I have to check Camunda performance in “production” environment. I have deployed the REST API application on Wildfly 10. In this tutorial https://docs.camunda.org/manual/7.6/installation/full/jboss/manual/ we are setting some properties in standalone.xml file.
I’d like to know what is the best value for “core-threads”, “max-threads”, “queue-length” etc. Of course I can write any number and run my tests, but the question is - how to count them?
Threads, pools, and sessions.
Depends on how you need to balance available resources (CPU, RAM) and BPM capacity plans.
Documentation overlaps with JBoss. Also, given Wildfly being out-in-front, instructions need some adapting to the most current version of wildfly.
Here’s what I’ve found:
- I wrote my own test harness using Apache Camel’s JUnit extensions.
- In running sets of 1000 requests, I was able to reduce response times 13ms via increasing availability of sessions (for Undertow - ReST) and threads. Roughly, doubling and trippling (in broad sweeps) while tracking RAM requirements.
- Increasing RAM is done in a separate config file (I’ll follow-up with exact details).
- Performance heavily depends on task implementations… Busy tasks (or tasks implementations eating up and locking out resources) require some oversight in review/testing.
- An initially well performing BPM container will soon get bogged down with too many objects - depends on architecture/approach to performance requirements.
Hawtio and various JMX monitoring tools help. But, if you’re familiar with Websphere… it’s a slightly different approach.
Here’s a couple of links - they don’t precisely line up with WildFly v10… but, the config changes are generally the same. Big difference is use of Undertow.
Wildfly performance tuning
Entering Undertow Web server
I’m comparing 3 BPM engines and I have a few performance tests. For now, Camunda looks nice.
There is only one case when Camunda engine is much slower than the others: signal events. There are 2 process definitions: the first one is throwing a signal to start another process.
I’m running 30k process instances of the first definition. As a consequence, I get 30k instances of the second definition.
My test takes about 7min. When running exactly the same test (same definitions, same machine etc.) on any other engine - the test takes about 3min.

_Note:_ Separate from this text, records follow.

(* ===== verification/CloseoutJson.v ===== *)
(** * The saved previews as they are read (frontend/src/measurements/closeoutPreview.ts)

    A saved document is read as raw JSON and accepted by the validators alone: what they
    do not look at may be missing or of any type.  The first half is those validators, on
    the JSON value; the second reads an accepted value at the record types, with an
    absent or unusable member as its type's empty value.  On a value the code wrote, the
    validators are the typed ones of Closeout.v and the reading gives the record back. *)
From S2P Require Import Prelude JsString Json Codec MeasurementTypes Host Helpers CloseoutTypes Closeout.

(** ** The validators *)

(** [typeof value[k] === "string"] and its likes; a member of [null] throws, which the
    reader catches as it catches a failed test. *)
Definition hasStr (k : string) (j : json) : bool :=
  match jget (js k) j with Some (JStr _) => true | _ => false end.
Definition hasInt (k : string) (j : json) : bool :=
  match jget (js k) j with Some (JNum _) => true | _ => false end.
Definition hasBool (k : string) (j : json) : bool :=
  match jget (js k) j with Some (JBool _) => true | _ => false end.
Definition hasArr (k : string) (j : json) : bool :=
  match jget (js k) j with Some (JArr _) => true | _ => false end.
(** [value[k] === s] *)
Definition isStr (k : string) (s : str) (j : json) : bool :=
  match jget (js k) j with Some (JStr s') => streq s' s | _ => false end.
(** [literals.includes(value[k])] *)
Definition oneOf {A} (lit : A → str) (all : list A) (k : string) (j : json) : bool :=
  match jget (js k) j with Some v => isPresent (decLit lit all v) | None => false end.
(** [decimal(value[k], precision, maxWhole) !== null] *)
Definition hasDecimal (k : string) (precision maxWhole : nat) (j : json) : bool :=
  match jget (js k) j with Some (JStr s) => validDecimal (Some s) precision maxWhole | _ => false end.
(** [Array.isArray(value[k]) && value[k].every(f)] *)
Definition every (k : string) (f : json → bool) (j : json) : bool :=
  match jget (js k) j with Some (JArr l) => forallb f l | _ => false end.
Definition itemsAt (k : string) (j : json) : list json :=
  match jget (js k) j with Some (JArr l) => l | _ => [] end.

I don’t know why, but Camunda takes only about 30% CPU resources when other engines takes about 90%.
How to speed Camunda engine up?
Hmmm. My test consumes 100% CPU resources of a database machine. Missing index?
Comparing CPU utilization, or consumption, between BPM engines may be like comparing apples to oranges… and depends on the BPM model (BPMN diagram) under test/load.
For example, one engine may begin immediate execution of service tasks while another may not. So, latent task-service invocation may require some extra monitoring time depending on configuration.
Additional allowances also required for number and type of BPMN executable elements in each model.
Noted above is the use of a signal event to start, or launch, a new process. However, you could also refine your logical model by removing the start-signal event requirement and replace with a simple start “none” event (empty circle). The “send event” can then simply start a new process via Java API… for example. And, I’m guessing here on CPU costs though making some assumptions based on high DB service overhead.
Regarding databases… Some just eat up all available CPU while others are more conservative. So, that point aside (assumption), sounds like your model is aggressive with DB requirements. Recommend isolating your task implementation and services - test the more suspicious task implementations individually. May require a revisit on overall architecture if task implementations can’t be “unglued” from BPM model for discrete execution/testing.
Also recommend taking a close look at process-variables. I tend to size and add up all process variables - point being a measure of cost to overall performance. And, there’s also (always) some service-task in the mix blocking threads rather than following a more resource-friendly event-driven approach to systems interaction.
I’ve recreated DB. The time is now about 3min.